Exercise instructions:
Going from the line that contains "[fst snd] in *." to the last line of the material below, repeat every line exactly.

--------------------

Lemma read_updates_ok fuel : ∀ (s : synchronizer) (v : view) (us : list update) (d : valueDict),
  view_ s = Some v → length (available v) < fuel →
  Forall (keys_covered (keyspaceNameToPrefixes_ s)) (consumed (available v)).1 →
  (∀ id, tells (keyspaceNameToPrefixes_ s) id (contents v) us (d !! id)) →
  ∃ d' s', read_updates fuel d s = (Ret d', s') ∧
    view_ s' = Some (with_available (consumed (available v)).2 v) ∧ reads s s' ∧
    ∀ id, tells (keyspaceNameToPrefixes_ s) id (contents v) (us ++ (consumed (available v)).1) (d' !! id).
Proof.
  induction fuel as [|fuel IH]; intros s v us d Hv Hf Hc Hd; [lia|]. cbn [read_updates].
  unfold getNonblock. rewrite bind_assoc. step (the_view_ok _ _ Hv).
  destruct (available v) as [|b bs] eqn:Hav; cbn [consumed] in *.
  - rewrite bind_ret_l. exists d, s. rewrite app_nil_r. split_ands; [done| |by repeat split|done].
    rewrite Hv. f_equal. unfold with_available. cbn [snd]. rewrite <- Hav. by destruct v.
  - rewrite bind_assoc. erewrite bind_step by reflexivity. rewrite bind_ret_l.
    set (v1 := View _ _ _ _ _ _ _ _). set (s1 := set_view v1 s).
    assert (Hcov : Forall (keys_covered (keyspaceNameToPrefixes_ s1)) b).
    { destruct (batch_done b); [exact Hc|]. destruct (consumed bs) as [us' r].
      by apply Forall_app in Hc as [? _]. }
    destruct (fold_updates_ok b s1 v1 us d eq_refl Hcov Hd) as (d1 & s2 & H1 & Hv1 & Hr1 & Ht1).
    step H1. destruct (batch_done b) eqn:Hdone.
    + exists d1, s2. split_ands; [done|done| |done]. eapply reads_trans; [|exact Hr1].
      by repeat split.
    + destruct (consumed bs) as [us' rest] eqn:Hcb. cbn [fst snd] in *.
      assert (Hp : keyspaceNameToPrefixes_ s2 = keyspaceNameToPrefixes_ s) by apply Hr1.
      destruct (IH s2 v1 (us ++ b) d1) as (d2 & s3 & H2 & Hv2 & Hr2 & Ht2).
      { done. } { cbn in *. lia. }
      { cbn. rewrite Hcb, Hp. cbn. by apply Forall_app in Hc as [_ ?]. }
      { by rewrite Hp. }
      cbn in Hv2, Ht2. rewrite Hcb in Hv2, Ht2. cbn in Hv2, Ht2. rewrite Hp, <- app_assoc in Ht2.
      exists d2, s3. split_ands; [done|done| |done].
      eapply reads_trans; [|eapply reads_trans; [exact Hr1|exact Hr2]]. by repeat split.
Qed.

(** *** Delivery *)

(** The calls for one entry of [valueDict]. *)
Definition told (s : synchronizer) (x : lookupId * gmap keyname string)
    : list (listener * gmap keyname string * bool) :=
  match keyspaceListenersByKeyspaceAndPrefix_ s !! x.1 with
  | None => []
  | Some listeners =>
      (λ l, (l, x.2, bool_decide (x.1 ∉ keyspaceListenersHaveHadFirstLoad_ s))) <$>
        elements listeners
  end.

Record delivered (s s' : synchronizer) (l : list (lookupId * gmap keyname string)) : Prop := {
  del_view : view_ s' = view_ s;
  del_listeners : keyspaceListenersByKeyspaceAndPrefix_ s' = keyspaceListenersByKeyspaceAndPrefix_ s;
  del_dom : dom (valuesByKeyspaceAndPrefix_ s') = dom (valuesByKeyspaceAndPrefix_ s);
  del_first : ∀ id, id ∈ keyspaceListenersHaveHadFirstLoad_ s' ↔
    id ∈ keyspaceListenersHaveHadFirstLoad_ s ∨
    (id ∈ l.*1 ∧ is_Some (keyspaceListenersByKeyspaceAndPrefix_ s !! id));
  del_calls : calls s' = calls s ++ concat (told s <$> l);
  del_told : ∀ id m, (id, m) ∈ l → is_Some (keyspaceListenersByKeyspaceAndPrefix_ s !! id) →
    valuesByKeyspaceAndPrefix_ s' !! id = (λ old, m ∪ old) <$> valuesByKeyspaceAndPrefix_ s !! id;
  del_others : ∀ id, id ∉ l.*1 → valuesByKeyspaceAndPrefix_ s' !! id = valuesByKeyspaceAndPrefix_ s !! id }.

--------------------

Answer space:
    + destruct (consumed bs) as [us' rest] eqn:Hcb. cbn [fst snd] in *.
      assert (Hp : keyspaceNameToPrefixes_ s2 = keyspaceNameToPrefixes_ s) by apply Hr1.
      destruct (IH s2 v1 (us ++ b) d1) as (d2 & s3 & H2 & Hv2 & Hr2 & Ht2).
      { done. } { cbn in *. lia. }
      { cbn. rewrite Hcb, Hp. cbn. by apply Forall_app in Hc as [_ ?]. }
      { by rewrite Hp. }
      cbn in Hv2, Ht2. rewrite Hcb in Hv2, Ht2. cbn in Hv2, Ht2. rewrite Hp, <- app_assoc in Ht2.
      exists d2, s3. split_ands; [done|done| |done].
      eapply reads_trans; [|eapply reads_trans; [exact Hr1|exact Hr2]]. by repeat split.
Qed.

(** *** Delivery *)

(** The calls for one entry of [valueDict]. *)
Definition told (s : synchronizer) (x : lookupId * gmap keyname string)
    : list (listener * gmap keyname string * bool) :=
  match keyspaceListenersByKeyspaceAndPrefix_ s !! x.1 with
  | None => []
  | Some listeners =>
      (λ l, (l, x.2, bool_decide (x.1 ∉ keyspaceListenersHaveHadFirstLoad_ s))) <$>
        elements listeners
  end.

Record delivered (s s' : synchronizer) (l : list (lookupId * gmap keyname string)) : Prop := {
  del_view : view_ s' = view_ s;
  del_listeners : keyspaceListenersByKeyspaceAndPrefix_ s' = keyspaceListenersByKeyspaceAndPrefix_ s;
  del_dom : dom (valuesByKeyspaceAndPrefix_ s') = dom (valuesByKeyspaceAndPrefix_ s);
  del_first : ∀ id, id ∈ keyspaceListenersHaveHadFirstLoad_ s' ↔
    id ∈ keyspaceListenersHaveHadFirstLoad_ s ∨
    (id ∈ l.*1 ∧ is_Some (keyspaceListenersByKeyspaceAndPrefix_ s !! id));
  del_calls : calls s' = calls s ++ concat (told s <$> l);
  del_told : ∀ id m, (id, m) ∈ l → is_Some (keyspaceListenersByKeyspaceAndPrefix_ s !! id) →
    valuesByKeyspaceAndPrefix_ s' !! id = (λ old, m ∪ old) <$> valuesByKeyspaceAndPrefix_ s !! id;
  del_others : ∀ id, id ∉ l.*1 → valuesByKeyspaceAndPrefix_ s' !! id = valuesByKeyspaceAndPrefix_ s !! id }.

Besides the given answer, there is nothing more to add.